→ **REQUIRED WORK**:
Starting at the line that contains "op_lift (validate_goal goal);;", return every line down to the end of the records below, exactly as written.

→ **THE INPUT**:
Definition with_decision_status (status : DecisionStatus) (now : string) (d : KeyDecision)
    : KeyDecision :=
  mkKeyDecision (kd_id d) (kd_session_id d) (kd_goal_id d) (kd_plan_id d) (kd_source d) status
    (kd_priority d) (kd_title d) (kd_decision d) (kd_intent d) (kd_applies_when d) (kd_rationale d)
    (kd_source_excerpt d) (kd_supersedes d) (kd_created_at d) now.
Definition check_archive (now : result StoreError string) (id : string) : op J KeyDecision :=
  decision <~ get_decision id;;
  decision <~ op_lift (ok_or decision (NotFound ("decision " ++s id)));;
  _ <~ op_lift (reject (negb (bool_decide (kd_status decision = DS_Active)))
    (StoreAdapter "only active decisions can be archived"));;
  now <~ op_lift now;;
  op_ret (with_decision_status DS_Archived now decision).
Definition archive_decision (inputs : Inputs) (now : result StoreError string) (id : string)
    (actor : Actor) : op J KeyDecision :=
  decision <~ check_archive now id;;
  append_next inputs (decision_stream id) DECISION_ARCHIVED actor decision.

Definition check_supersede (now : result StoreError string) (id : string)
    (replacement : KeyDecision) : op J KeyDecision :=
  old <~ get_decision id;;
  old <~ op_lift (ok_or old (NotFound ("decision " ++s id)));;
  _ <~ op_lift (validate_key_decision replacement);;
  let error := StoreAdapter ("decision supersession requires an active same-session replacement "
                             ++s "linked to the old id") in
  _ <~ op_lift (reject (negb (bool_decide (kd_status old = DS_Active))
                        || negb (bool_decide (kd_status replacement = DS_Active))
                        || String.eqb (kd_id replacement) (kd_id old)
                        || negb (String.eqb (kd_session_id replacement) (kd_session_id old))
                        || negb (bool_decide (kd_supersedes replacement = Some id))) error);;
  existing <~ get_decision (kd_id replacement);;
  _ <~ op_lift (reject (is_some existing) error);;
  now <~ op_lift now;;
  op_ret (with_decision_status DS_Superseded now old).
(** Its last steps: the version, read anew, and the batch. *)
Definition append_superseded (inputs : Inputs) (id : string) (old replacement : KeyDecision)
    (actor : Actor) : op J (KeyDecision * KeyDecision) :=
  expected <~ stream_length (decision_stream id);;
  _ <~ ej_append_batch inputs
    [work_event (decision_stream id) expected DECISION_SUPERSEDED actor (kd_session_id old)
       (Object [("record", record_to_value old); ("replacement_id", Str (kd_id replacement))]);
     work_event (decision_stream (kd_id replacement)) 0 DECISION_CREATED actor
       (kd_session_id replacement) (record_payload replacement)];;
  op_ret (old, replacement).
Definition supersede_decision (inputs : Inputs) (now : result StoreError string) (id : string)
    (replacement : KeyDecision) (actor : Actor) : op J (KeyDecision * KeyDecision) :=
  old <~ check_supersede now id replacement;;
  append_superseded inputs id old replacement actor.

(** *** Plans *)

Definition with_revision (revision : N) (p : PlanRecord) : PlanRecord :=
  mkPlanRecord (pn_id p) (pn_session_id p) (pn_prompt p) (pn_status p) revision (pn_content p)
    (pn_steps p) (pn_created_at p) (pn_updated_at p) (pn_approved_at p) (pn_executed_run_id p).
Definition next_revision (p : PlanRecord) : result StoreError PlanRecord :=
  revision ← ok_or (checked_add (pn_revision p) 1) (StoreAdapter "plan revision overflow");
  Ok (with_revision revision p).

Definition create_plan (inputs : Inputs) (plan : PlanRecord) (actor : Actor) : op J PlanRecord :=
  _ <~ op_lift (validate_plan plan);;
  _ <~ op_lift (reject (negb (bool_decide (pn_status plan = PS_Draft)) || negb (pn_revision plan =? 1)%N)
    (StoreAdapter "new plans must be drafts at revision one"));;
  _ <~ ej_append inputs (work_event (plan_stream (pn_id plan)) 0 PLAN_CREATED actor
    (pn_session_id plan) (record_payload plan));;
  op_ret plan.
Definition get_plan (id : string) : op J (option PlanRecord) := record (plan_stream id) PLAN_CREATED.

Definition status_name (s : PlanStatus) : string :=
  match s with
  | PS_Draft => "Draft" | PS_Approved => "Approved" | PS_Executed => "Executed"
  | PS_Discarded => "Discarded"
  end.
Definition plan_transition (from to : PlanStatus) : result StoreError string :=
  match from, to with
  | PS_Draft, PS_Draft => Ok PLAN_UPDATED
  | PS_Draft, PS_Approved => Ok PLAN_APPROVED
  | PS_Approved, PS_Executed => Ok PLAN_EXECUTED
  | PS_Draft, PS_Discarded | PS_Approved, PS_Discarded => Ok PLAN_DISCARDED
  | _, _ => Err (StoreAdapter ("invalid plan transition from " ++s status_name from ++s " to "
                               ++s status_name to))
  end.
Definition approval_lineage_valid (current plan : PlanRecord) : bool :=
  match pn_status current, pn_status plan with
  | PS_Draft, PS_Draft | PS_Draft, PS_Discarded => is_none (pn_approved_at plan)
  | PS_Draft, PS_Approved => is_some (pn_approved_at plan)
  | PS_Approved, PS_Executed | PS_Approved, PS_Discarded =>
      bool_decide (pn_approved_at plan = pn_approved_at current)
  | _, _ => false
  end.
(** The checks of [update_plan] against the current record: the event and the next record. *)
Definition plan_update (current plan : PlanRecord) : result StoreError (string * PlanRecord) :=
  require_plan_revision current (pn_revision plan) ;;
  reject (negb (String.eqb (pn_session_id current) (pn_session_id plan))
          || negb (String.eqb (pn_created_at current) (pn_created_at plan))
          || negb (String.eqb (pn_prompt current) (pn_prompt plan)))
    (StoreAdapter "plan session, objective, and creation timestamp are immutable") ;;
  event_type ← plan_transition (pn_status current) (pn_status plan);
  reject (negb (approval_lineage_valid current plan))
    (StoreAdapter "plan approval lineage is immutable") ;;
  reject ((negb (bool_decide (pn_status current = PS_Draft)) || negb (bool_decide (pn_status plan = PS_Draft)))
          && (negb (String.eqb (pn_content current) (pn_content plan))
              || negb (bool_decide (pn_steps current = pn_steps plan))))
    (StoreAdapter "plan content is immutable during lifecycle transitions") ;;
  plan ← next_revision plan;
  Ok (event_type, plan).
Definition update_plan (inputs : Inputs) (plan : PlanRecord) (actor : Actor) : op J PlanRecord :=
  _ <~ op_lift (validate_plan plan);;
  let stream := plan_stream (pn_id plan) in
  current <~ record_with_version stream PLAN_CREATED;;
  current <~ op_lift (ok_or current (NotFound ("plan " ++s pn_id plan)));;
  next <~ op_lift (plan_update current.1 plan);;
  _ <~ ej_append inputs (work_event stream current.2 next.1 actor (pn_session_id next.2)
    (record_payload next.2));;
  op_ret next.2.
Definition list_plans (fuel : nat) (session_id : option string) (status : option PlanStatus)
    (limit : N) : op J (list PlanRecord) :=
  list_records fuel "plan:" get_plan session_id
    (fun r => is_none_or status (fun s => bool_decide (pn_status r = s))) limit.

(** *** Goals *)

Definition create_goal (inputs : Inputs) (goal : GoalRecord) (actor : Actor) : op J GoalRecord :=
  _ <~ op_lift (validate_goal goal);;
  _ <~ op_lift (reject (negb (bool_decide (gl_status goal = GS_Active))
                        || negb (gl_iterations_completed goal =? 0)%N)
    (StoreAdapter "new goals must be active with zero completed iterations"));;
  _ <~ ej_append inputs (work_event (goal_stream (gl_id goal)) 0 GOAL_CREATED actor
    (gl_session_id goal) (record_payload goal));;
  op_ret goal.
Definition get_goal (id : string) : op J (option GoalRecord) := record (goal_stream id) GOAL_CREATED.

→ **SOLUTION TO THIS TASK**:
  _ <~ op_lift (validate_goal goal);;
  _ <~ op_lift (reject (negb (bool_decide (gl_status goal = GS_Active))
                        || negb (gl_iterations_completed goal =? 0)%N)
    (StoreAdapter "new goals must be active with zero completed iterations"));;
  _ <~ ej_append inputs (work_event (goal_stream (gl_id goal)) 0 GOAL_CREATED actor
    (gl_session_id goal) (record_payload goal));;
  op_ret goal.
Definition get_goal (id : string) : op J (option GoalRecord) := record (goal_stream id) GOAL_CREATED.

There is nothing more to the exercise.